Addendum. Long-run probability of being in state 1.

Intuitive: Imagine a round trip from state $1$ to state $2$ and then back to state $1.$ How long does an average trip take? You leave state $1$ with probability $2/3,$ so the geometric average waiting time to leave is $3/2 = 1.5$ steps. Then you spend exactly one step in state $2.$ So the average round trip takes $2.5$ steps, of which $1.5$ is spent in state $1.$ In the long run you spend $\frac{1.5}{2.5} = 3/5$ of time in state $1.$ [This method always works when there is only one possible path for a round trip, as in a 2-state Markov chain, or a sufficiently simple chain with more than two states.]

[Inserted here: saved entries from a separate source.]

(** C5 fails on the code.  A name on two pairs of the new headers only
    has its values added twice; a new name that differs from a stored
    one in case only is added a second time. *)
Theorem get_updated_headers_repeats_names :
  get_updated_headers default_controller []
    [("Set-Cookie", "a=1"); ("Set-Cookie", "b=2")] =
    [("Set-Cookie", "a=1"); ("Set-Cookie", "b=2");
     ("Set-Cookie", "a=1"); ("Set-Cookie", "b=2")] /\
  get_updated_headers default_controller [("ETag", "a")] [("etag", "b")] =
    [("ETag", "b"); ("etag", "b")] /\
  get_updated_headers default_controller [("ETag", "a"); ("etag", "c")] [] =
    [("ETag", "a"); ("ETag", "c"); ("etag", "a"); ("etag", "c")].
Proof. repeat split; vm_compute; reflexivity. Qed.




(** C8 fails on the code.  The stored response has a [Last-Modified]
    header whose value is empty: no [If-Unmodified-Since] is appended,
    only the [If-None-Match] of its [ETag]. *)
Lemma make_request_conditional_skips_empty_validator :
  header_presents (response_headers empty_validator_response) "last-modified" = true /\
  extract_header_values (response_headers empty_validator_response) "last-modified" true
    = [""] /\
  make_request_conditional default_controller plain_request empty_validator_response =
    Ok {| request_method := "GET";
          request_headers := [("Host", "example.org"); ("If-None-Match", "v1")] |} /\
  make_request_conditional default_controller plain_request empty_validator_response <>
    Ok {| request_method := "GET";
          request_headers :=
            [("Host", "example.org"); ("If-Unmodified-Since", "");
             ("If-None-Match", "v1")] |}.
Proof. repeat split; vm_compute; (reflexivity || discriminate). Qed.

Lemma make_request_conditional_appends_witness :
  make_request_conditional default_controller plain_request dated_response
    = Ok plain_request /\
  exists request',
    make_request_conditional default_controller plain_request must_revalidate_response
      = Ok request' /\
    request_headers request' =
      [("Host", "example.org"); ("If-Unmodified-Since", epoch); ("If-None-Match", "v1")].
Proof.
  split.
  - destruct (make_request_conditional_appends default_controller plain_request
                dated_response) as (request' & Hcall & _ & _ & Hsame).
    rewrite Hcall. f_equal. apply Hsame; reflexivity.
  - destruct (make_request_conditional_appends default_controller plain_request
                must_revalidate_response) as (request' & Hcall & _ & Hheaders & _).
    exists request'. split; [exact Hcall | exact Hheaders].
Defined.

(** [Content-Length] in both inputs, in two spellings. *)
Example get_updated_headers_drops_content_length :
  get_updated_headers default_controller
    [("Content-Length", "10"); ("ETag", "a")]
    [("content-length", "12"); ("ETag", "b")] = [("ETag", "b")].
Proof. vm_compute; reflexivity. Qed.

(** The example of the merge rule: the new [ETag] replaces the stored
    one, the stored header without a new value is kept. *)
Example get_updated_headers_merge :
  get_updated_headers default_controller
    [("ETag", "a"); ("X-Custom", "1")] [("ETag", "b")] =
    [("ETag", "b"); ("X-Custom", "1")].
Proof. vm_compute; reflexivity. Qed.

(** A status list given to the constructor changes no answer: 202 stays
    out and 404 stays in. *)
Example is_cachable_configured_status :
  is_cachable parse_cache_control (Controller_init None (Some [202])) plain_request
    {| response_status := 202; response_headers := [] |} = Ok false /\
  is_cachable parse_cache_control (Controller_init None (Some [202])) plain_request
    {| response_status := 404; response_headers := [] |} = Ok true.
Proof. split; vm_compute; reflexivity. Qed.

Algebraic: For this simple chain, the long-run probabilties are also the steady state probabilities. The vector $\mathbf\sigma = (\sigma_1, \sigma_2)$ is a steady state distribution if $\mathbf\sigma \mathbf P = \mathbf\sigma.$ It is easy algebra to solve the resulting equation $\frac{2}{3}\sigma_1 + \sigma_2 = \sigma_1$ along with the obvious $\sigma_1 + \sigma_2 = 1$ to get $\sigma_1 = 3/5$ and $\sigma_2 = 2/5.$ [The second equation from $\mathbf\sigma \mathbf P = \mathbf\sigma$ is $\frac{2}{3}\sigma_1 = \sigma_2,$ which is redundant. When there are two states and $\mathbf P$ is a $2 \times 2$ matrix, one of the two equations from $\mathbf\sigma \mathbf P = \mathbf\sigma$ will always be redundant.] As @JMoravitz also Commented, for chains with more states, you can use find the eigen vectors of $\mathbf P$ (with a computer if convenient), but no need for that here.